** Exercise **
In the material below, the lines containing the word "RestoreFullBackupRequest" are required; copy each of them.

§

(** The loop [for _, mb := range info.ModuleBackups] of
    [RestoreFullBackup], with [moduleResults] and [allSuccess]. *)
Fixpoint restoreModules (s : BackupStorage) (req : RestoreFullBackupRequest)
    (targetMap : gmap string ModuleTarget) (mbs : list BackupInfo)
    (moduleResults : list ModuleRestoreResult) (allSuccess : bool)
    : M (list ModuleRestoreResult * bool) :=
  match mbs with
  | [] => mret (moduleResults, allSuccess)
  | mb :: rest =>
      if decide (bi_Status mb ≠ "completed") then
        restoreModules s req targetMap rest moduleResults allSuccess
      else
        match targetMap !! bi_ModuleId mb with
        | None =>
            restoreModules s req targetMap rest
              (moduleResults ++ [failedRestore (bi_ModuleId mb)
                                   "no target endpoint provided for this module"]) false
        | Some target =>
            fun w =>
              match LoadFullBackupModuleData s (rfb_BackupId req) (bi_ModuleId mb)
                      (rfb_Password req) w with
              | (Err e, w') =>
                  restoreModules s req targetMap rest
                    (moduleResults ++ [failedRestore (bi_ModuleId mb) ("load data: " +:+ e)])
                    false w'
              | (Panic p, w') => (Panic p, w')
              | (Ok data, w') =>
                  match ImportBackup target data (rfb_Mode req) with
                  | inr e =>
                      restoreModules s req targetMap rest
                        (moduleResults ++ [failedRestore (bi_ModuleId mb) e]) false w'
                  | inl resp =>
                      restoreModules s req targetMap rest
                        (moduleResults ++ [{|
                           mrr_ModuleId := bi_ModuleId mb;
                           mrr_Success := ir_Success resp; mrr_Error := "";
                           mrr_Results := map copyEntityImportResult (ir_Results resp);
                           mrr_Warnings := ir_Warnings resp |}])
                        allSuccess w'
                  end
              end
        end
  end.

(** [targetMap[t.ModuleId] = t] for each request target, in order. *)
Definition buildTargetMap (targets : list ModuleTarget) : gmap string ModuleTarget :=
  foldl (fun m t => <[mt_ModuleId t := t]> m) ∅ targets.

(** [RestoreFullBackup]. *)
Definition RestoreFullBackup (s : BackupStorage) (req : RestoreFullBackupRequest)
    : M RestoreFullBackupResponse :=
  if decide (length (rfb_Targets req) = 0) then throw "at least one target is required"
  else
    info ← wrapErr "get full backup: " (GetFullBackup s (rfb_BackupId req)) ;
    let targetMap := buildTargetMap (rfb_Targets req) in
    '(moduleResults, allSuccess) ←
      restoreModules s req targetMap (fb_ModuleBackups info) [] true ;
    mret {| rfbr_Success := allSuccess; rfbr_ModuleResults := moduleResults |}.

(** [normalizePagination]. *)
Definition normalizePagination (page pageSize : Z) : Z * Z :=
  let page := if decide (page <= 0)%Z then 1%Z else page in
  let pageSize := if decide (pageSize <= 0)%Z then 20%Z else pageSize in
  let pageSize := if decide (pageSize > 100)%Z then 100%Z else pageSize in
  (page, pageSize).

(** Go's [s[lo:hi]]: it panics unless [0 <= lo <= hi <= cap(s)]; the
    slices sliced here have [hi <= len(s)] whenever [hi >= 0]. *)
Definition goSlice {A} (l : list A) (lo hi : Z) : Result (list A) :=
  if decide (0 <= lo /\ lo <= hi /\ hi <= Z.of_nat (length l))%Z
  then Ok (take (Z.to_nat (hi - lo)%Z) (drop (Z.to_nat lo) l))
  else Panic "runtime error: slice bounds out of range".

(** [ListBackups]; [start], [end] and [total] are [int32]. *)
Definition ListBackups (s : BackupStorage) (req : ListBackupsRequest)
    : M ListBackupsResponse :=
  backups ← wrapErr "list backups: " (ListModuleBackups s (lb_ModuleId req) (lb_TenantId req)) ;
  let total := int32 (Z.of_nat (length backups)) in
  let '(page, pageSize) := normalizePagination (lb_Page req) (lb_PageSize req) in
  let start := int32 (int32 (page - 1) * pageSize)%Z in
  if decide (start >= total)%Z then mret {| lbr_Backups := []; lbr_Total := total |}
  else
    let end_ := int32 (start + pageSize)%Z in
    let end_ := if decide (end_ > total)%Z then total else end_ in
    items ← liftR (goSlice backups start end_) ;
    mret {| lbr_Backups := items; lbr_Total := total |}.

§

** Completed task **
Fixpoint restoreModules (s : BackupStorage) (req : RestoreFullBackupRequest)
Definition RestoreFullBackup (s : BackupStorage) (req : RestoreFullBackupRequest)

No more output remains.